#### [What this task involves]
For the material that follows, return exactly the lines from the one with "(-1074) - 0)" through the one with "destruct x as [s|s| |s m e]; cbn", both ends included.

#### [Data to process]
[Start of section]
(** * siem-rag-agent: a shallow embedding of [app.py] and [agent.py]

    The application uploads a JSON array of log records, stores one
    document per record in a vector store, and answers questions by
    retrieving the most similar documents and handing them to a
    language-model agent.

    Layout of this development:
    - Python values: [str] (sequences of code points), [int] ([Z]),
      JSON trees, and the text codec [json.dumps] / [json.loads];
    - the process state (environment, vector store, Streamlit output,
      requests sent to the model) and a state-and-exception monad;
    - [agent.py]: [analyze_logs_with_agent];
    - [app.py]: the upload handler, [get_relevant_chunks], the query
      handler;
    - the properties. *)

From Stdlib Require Import ZArith NArith List Ascii String Lia.
From Stdlib Require Import Floats.SpecFloat.
From stdpp Require Import gmap strings list fin_maps sorting.
Lemma digits2_pos_shift (p k : positive) :
  digits2_pos (Pos.iter xO p k) = (digits2_pos p + k)%positive.
Proof.
  induction k as [|k IH] using Pos.peano_ind.
  - simpl. now rewrite Pos.add_1_r.
  - rewrite Pos.iter_succ. simpl. rewrite IH. now rewrite Pos.add_succ_r.
Qed.

Lemma digits_bound (p : positive) : Zpos p < 2 ^ 53 -> Zpos (digits2_pos p) <= 53.
Proof.
  intros H. rewrite digits2_pos_size.
  destruct (Z.le_gt_cases (Zpos (Pos.size p)) 53) as [L|G]; [exact L|].
  exfalso. pose proof (Pos.size_le p) as S.
  apply Pos2Z.pos_le_pos in S. rewrite Pos2Z.inj_pow in S.
  assert (2 ^ 54 <= 2 ^ Zpos (Pos.size p)) by (apply Z.pow_le_mono_r; lia).
  change (Zpos p~0) with (2 * Zpos p) in S. lia.
Qed.

Lemma binary_round_aux_canonical (s : bool) (m : positive) (e : Z) :
  Zpos (digits2_pos m) = 53 -> -1074 <= e <= 971 ->
  binary_round_aux prec emax s (Zpos m) e loc_Exact = S754_finite s m e.
Proof.
  intros Hd He. unfold binary_round_aux, shr_fexp.
  cbn [Zdigits2 shr_record_of_loc]. rewrite Hd, fexp_eq.
  replace (Z.max (53 + e - 53) (-1074) - e) with 0 by lia.
  cbn [shr shr_m loc_of_shr_record round_nearest_even Zdigits2 shr_record_of_loc].
  rewrite Hd, fexp_eq.
  replace (Z.max (53 + e - 53) (-1074) - e) with 0 by lia.
  cbn [shr shr_m].
  destruct (Z.leb_spec e (emax - prec)) as [_|L]; [reflexivity|].
  unfold emax, prec in L. lia.
Qed.

Lemma binary_round_finite (p : positive) :
  Zpos p < 2 ^ 53 -> exists m e, binary_round prec emax false p 0 = S754_finite false m e.
Proof.
  intros H. pose proof (digits_bound p H) as Hd.
  unfold binary_round, shl_align. rewrite fexp_eq.
  replace (Z.max (Zpos (digits2_pos p) + 0 - 53) (-1074) - 0)
    with (Zpos (digits2_pos p) - 53) by lia.
  replace (Z.max (Zpos (digits2_pos p) + 0 - 53) (-1074))
    with (Zpos (digits2_pos p) - 53) by lia.
  destruct (Zpos (digits2_pos p) - 53) as [|k|k] eqn:E; [|lia|].
  - eexists. eexists. apply binary_round_aux_canonical; lia.
  - eexists. eexists. apply binary_round_aux_canonical; [|lia].
    rewrite digits2_pos_shift. lia.
Qed.

Lemma of_nat_zero : of_nat 0 = S754_zero false.
Proof. reflexivity. Qed.

Lemma of_nat_finite (n : nat) :
  (0 < n)%nat -> Z.of_nat n < 2 ^ 53 ->
  exists m e, of_nat n = S754_finite false m e.
Proof.
  intros Hpos Hlt. unfold of_nat, binary_normalize.
  destruct (Z.of_nat n) as [|p|p] eqn:E; [lia| |lia].
  now apply binary_round_finite.
Qed.

Lemma div_not_nan (x : double) (s : bool) (m : positive) (e : Z) :
  (x = S754_zero false \/ exists mx ex, x = S754_finite false mx ex) ->
  div x (S754_finite s m e) <> S754_nan.
Proof.
  intros [->|(mx & ex & ->)]; [discriminate|].
  unfold div, SFdiv, SFdiv_core_binary.
  set (shift := _ - _ - Z.min _ _).
  set (m' := match shift with Z0 => Zpos mx | Zpos _ => Z.shiftl (Zpos mx) shift | Zneg _ => 0 end).
  assert (Hm' : 0 <= m').
  { unfold m'. destruct shift; [lia| |lia]. apply Z.shiftl_nonneg. lia. }
  assert (Hq : 0 <= fst (Z.div_eucl m' (Zpos m))).
  { change (fst (Z.div_eucl m' (Zpos m))) with (m' / Zpos m).
    apply Z.div_pos; lia. }
  destruct (Z.div_eucl m' (Zpos m)) as [q r]. simpl in Hq.
  now apply binary_round_aux_not_nan.
Qed.

Lemma hundred_finite : of_nat 100 = S754_finite false 7036874417766400 (-46).
Proof. reflexivity. Qed.

Lemma mul_hundred_not_nan (x : double) :
  x <> S754_nan -> mul x (of_nat 100) <> S754_nan.
Proof.
  intros H. rewrite hundred_finite. unfold mul, SFmul.
  destruct x as [s|s| |s m e]; try discriminate; [congruence|].
  now apply binary_round_aux_not_nan.
Qed.

Lemma clamp_rounded (x : double) :
  x <> S754_nan ->
  exists z, clampRound x = RInt z /\ 0 <= z <= 100.
Proof.
  intros H. unfold clampRound.
  destruct x as [s|s| |s m e]; cbn [Math_round Math_max Math_min].
  - exists 0. split; [reflexivity | lia].
  - destruct s; [exists 0 | exists 100]; split; try reflexivity; lia.
  - congruence.
  - eexists. split; [reflexivity | lia].
Qed.

Lemma count_fold {A} (f : A -> bool) (l : list A) (n : nat) :
  fold_left (fun count x => if f x then S count else count) l n =
  (n + length (List.filter f l))%nat.
Proof.
  revert n. induction l as [|x l IH]; intros n; simpl; [lia|].
  rewrite IH. destruct (f x); simpl; lia.
Qed.
(** * link2link: the repository tree resolver and its caller's input parser

    A shallow embedding of [fetchRepoFileTree] (services/githubService.ts)
    and of [parseRepoInput] (components/RepoAnalyzer.tsx), with the
    properties the specification states about them.

    It goes on with the five functions of services/geminiService.ts and
    with the handlers of RepoAnalyzer.tsx that call the two services
    ([handleAnalyze], [handleGenerate3D], [handleApiError], [addToHistory],
    [loadFromHistory]), and with what the code itself shows about them. *)

From Stdlib Require Import String Ascii List ZArith Bool Lia.
Import ListNotations.

Open Scope string_scope.
Open Scope bool_scope.

(** ** JavaScript string operations used by the two functions

    A JavaScript string is modelled as a [string] of 8-bit code units. *)

Module JsString.

(** [s.startsWith(p)] *)
Definition startsWith (s p : string) : bool := String.prefix p s.

(** [s.includes(sub)]: [sub] occurs at some position of [s]. *)
Fixpoint includes (s sub : string) : bool :=
  String.prefix sub s ||
  match s with
  | EmptyString => false
  | String _ t => includes t sub
  end.

(** [parts.join(sep)] *)
Definition join (sep : string) (parts : list string) : string :=
  String.concat sep parts.

(** Case folding of a regular expression with the [i] flag and without the
    [u] flag: a code unit is compared through its upper-case form, and a
    code unit of 128 or more is never folded onto one below 128.  The
    pattern of the filter holds ASCII letters and a dot only, so folding
    the ASCII letters decides every comparison against it. *)
Definition canonicalize (c : ascii) : ascii :=
  let n := nat_of_ascii c in
  if (97 <=? n)%nat && (n <=? 122)%nat then ascii_of_nat (n - 32) else c.

Fixpoint eqb_ci (a b : string) : bool :=
  match a, b with
  | EmptyString, EmptyString => true
  | String x a', String y b' =>
      Ascii.eqb (canonicalize x) (canonicalize y) && eqb_ci a' b'
  | _, _ => false
  end.

(** [s.toLowerCase()] on the ASCII letters, for the specification side. *)
Definition lower (c : ascii) : ascii :=
  let n := nat_of_ascii c in
  if (65 <=? n)%nat && (n <=? 90)%nat then ascii_of_nat (n + 32) else c.

Fixpoint toLowerCase (s : string) : string :=
  match s with
  | EmptyString => EmptyString
  | String c t => String (lower c) (toLowerCase t)
  end.

(** [s.split(sep)] for a one-character separator: the pieces between the
    separators, the empty string giving one empty piece. *)
Fixpoint split (sep : ascii) (s : string) : list string :=
  match s with
  | EmptyString => [EmptyString]
  | String c t =>
      if Ascii.eqb c sep then EmptyString :: split sep t
      else match split sep t with
           | [] => [String c EmptyString]
           | p :: ps => String c p :: ps
           end
  end.

(** Truthiness of a string: the empty string is the only falsy one. *)
Definition truthy (s : string) : bool :=
  match s with EmptyString => false | _ => true end.

End JsString.

(** ** The data model (types.ts) *)

Record RepoFileTree := mkEntry { path : string; type : string }.

(** ** The filter of lines 23-30 *)

Module Filter.
Import JsString.

(** The alternatives of the pattern, in the order the source lists them. *)
Definition extensions : list string :=
  ["js"; "jsx"; "ts"; "tsx"; "py"; "go"; "rs"; "java"; "c"; "cpp"; "h";
   "hpp"; "cs"; "php"; "rb"; "swift"; "kt"; "dart"; "json"; "yaml"; "yml";
   "toml"; "xml"; "html"; "css"].

(** An attempt of [/\.(js|jsx|...|css)$/i] at the head of [s]: a literal
    dot, one alternative, then the end of the input. *)
Definition ext_re_at (s : string) : bool :=
  match s with
  | String "."%char rest => existsb (eqb_ci rest) extensions
  | _ => false
  end.

(** [path.match(re)] is truthy when the attempt succeeds at some position. *)
Fixpoint ext_re_match (s : string) : bool :=
  ext_re_at s ||
  match s with
  | EmptyString => false
  | String _ t => ext_re_match t
  end.

Definition keep (item : RepoFileTree) : bool :=
  String.eqb (type item) "blob" &&
  ext_re_match (path item) &&
  negb (includes (path item) "node_modules") &&
  negb (includes (path item) "dist/") &&
  negb (includes (path item) "build/") &&
  negb (startsWith (path item) ".").

(** [(data.tree || []).filter(...)] *)
Definition filter_tree (tree : option (list RepoFileTree)) : list RepoFileTree :=
  List.filter keep (match tree with Some t => t | None => [] end).

End Filter.

(** ** Errors, responses and the effects of the resolver *)

(** A JavaScript [Error]: the resolver and its caller read its [message]. *)
Record JsError := Error { message : string }.

(** What a successfully parsed body holds, as the function reads it:
    [data.truncated] through its truthiness, and [data.tree], which is an
    array of entries or is falsy (absent or [null]). *)
Record TreeData := mkData {
  truncated : bool;
  tree : option (list RepoFileTree)
}.

(** The body of a response, by what lines 16-30 do with it.

    [Json data]: it parses, and its tree is absent or an array of entries
    with the two string fields of the [RepoFileTree] interface.

    [Malformed e]: [await response.json()] throws [e], or yields [null], on
    which reading [data.truncated] throws [e]; nothing is logged before.

    [Unfilterable truncated e]: it parses to a value whose [truncated] is
    read, but whose tree cannot be filtered, so that [.filter] throws [e]
    after the warning: the tree is truthy and not an array, or one of its
    entries is not an object with a string path. *)
Inductive Body :=
| Json (data : TreeData)
| Malformed (e : JsError)
| Unfilterable (truncated : bool) (e : JsError).

Record Response := mkResponse { status : Z; body : Body }.

(** [response.ok] of the Fetch API: the status is in the range 200-299. *)
Definition ok (r : Response) : bool :=
  (200 <=? status r)%Z && (status r <=? 299)%Z.

(** [await fetch(url)] either yields a response or rejects. *)
Inductive FetchOutcome :=
| Responded (r : Response)
| NetworkFailure (e : JsError).

(** The remote, as one call of the resolver sees it. *)
Definition Remote := string -> FetchOutcome.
[End of section]
#### [Task response]
  replace (Z.max (Zpos (digits2_pos p) + 0 - 53) (-1074) - 0)
    with (Zpos (digits2_pos p) - 53) by lia.
  replace (Z.max (Zpos (digits2_pos p) + 0 - 53) (-1074))
    with (Zpos (digits2_pos p) - 53) by lia.
  destruct (Zpos (digits2_pos p) - 53) as [|k|k] eqn:E; [|lia|].
  - eexists. eexists. apply binary_round_aux_canonical; lia.
  - eexists. eexists. apply binary_round_aux_canonical; [|lia].
    rewrite digits2_pos_shift. lia.
Qed.

Lemma of_nat_zero : of_nat 0 = S754_zero false.
Proof. reflexivity. Qed.

Lemma of_nat_finite (n : nat) :
  (0 < n)%nat -> Z.of_nat n < 2 ^ 53 ->
  exists m e, of_nat n = S754_finite false m e.
Proof.
  intros Hpos Hlt. unfold of_nat, binary_normalize.
  destruct (Z.of_nat n) as [|p|p] eqn:E; [lia| |lia].
  now apply binary_round_finite.
Qed.

Lemma div_not_nan (x : double) (s : bool) (m : positive) (e : Z) :
  (x = S754_zero false \/ exists mx ex, x = S754_finite false mx ex) ->
  div x (S754_finite s m e) <> S754_nan.
Proof.
  intros [->|(mx & ex & ->)]; [discriminate|].
  unfold div, SFdiv, SFdiv_core_binary.
  set (shift := _ - _ - Z.min _ _).
  set (m' := match shift with Z0 => Zpos mx | Zpos _ => Z.shiftl (Zpos mx) shift | Zneg _ => 0 end).
  assert (Hm' : 0 <= m').
  { unfold m'. destruct shift; [lia| |lia]. apply Z.shiftl_nonneg. lia. }
  assert (Hq : 0 <= fst (Z.div_eucl m' (Zpos m))).
  { change (fst (Z.div_eucl m' (Zpos m))) with (m' / Zpos m).
    apply Z.div_pos; lia. }
  destruct (Z.div_eucl m' (Zpos m)) as [q r]. simpl in Hq.
  now apply binary_round_aux_not_nan.
Qed.

Lemma hundred_finite : of_nat 100 = S754_finite false 7036874417766400 (-46).
Proof. reflexivity. Qed.

Lemma mul_hundred_not_nan (x : double) :
  x <> S754_nan -> mul x (of_nat 100) <> S754_nan.
Proof.
  intros H. rewrite hundred_finite. unfold mul, SFmul.
  destruct x as [s|s| |s m e]; try discriminate; [congruence|].
  now apply binary_round_aux_not_nan.
Qed.

Lemma clamp_rounded (x : double) :
  x <> S754_nan ->
  exists z, clampRound x = RInt z /\ 0 <= z <= 100.
Proof.
  intros H. unfold clampRound.
  destruct x as [s|s| |s m e]; cbn [Math_round Math_max Math_min].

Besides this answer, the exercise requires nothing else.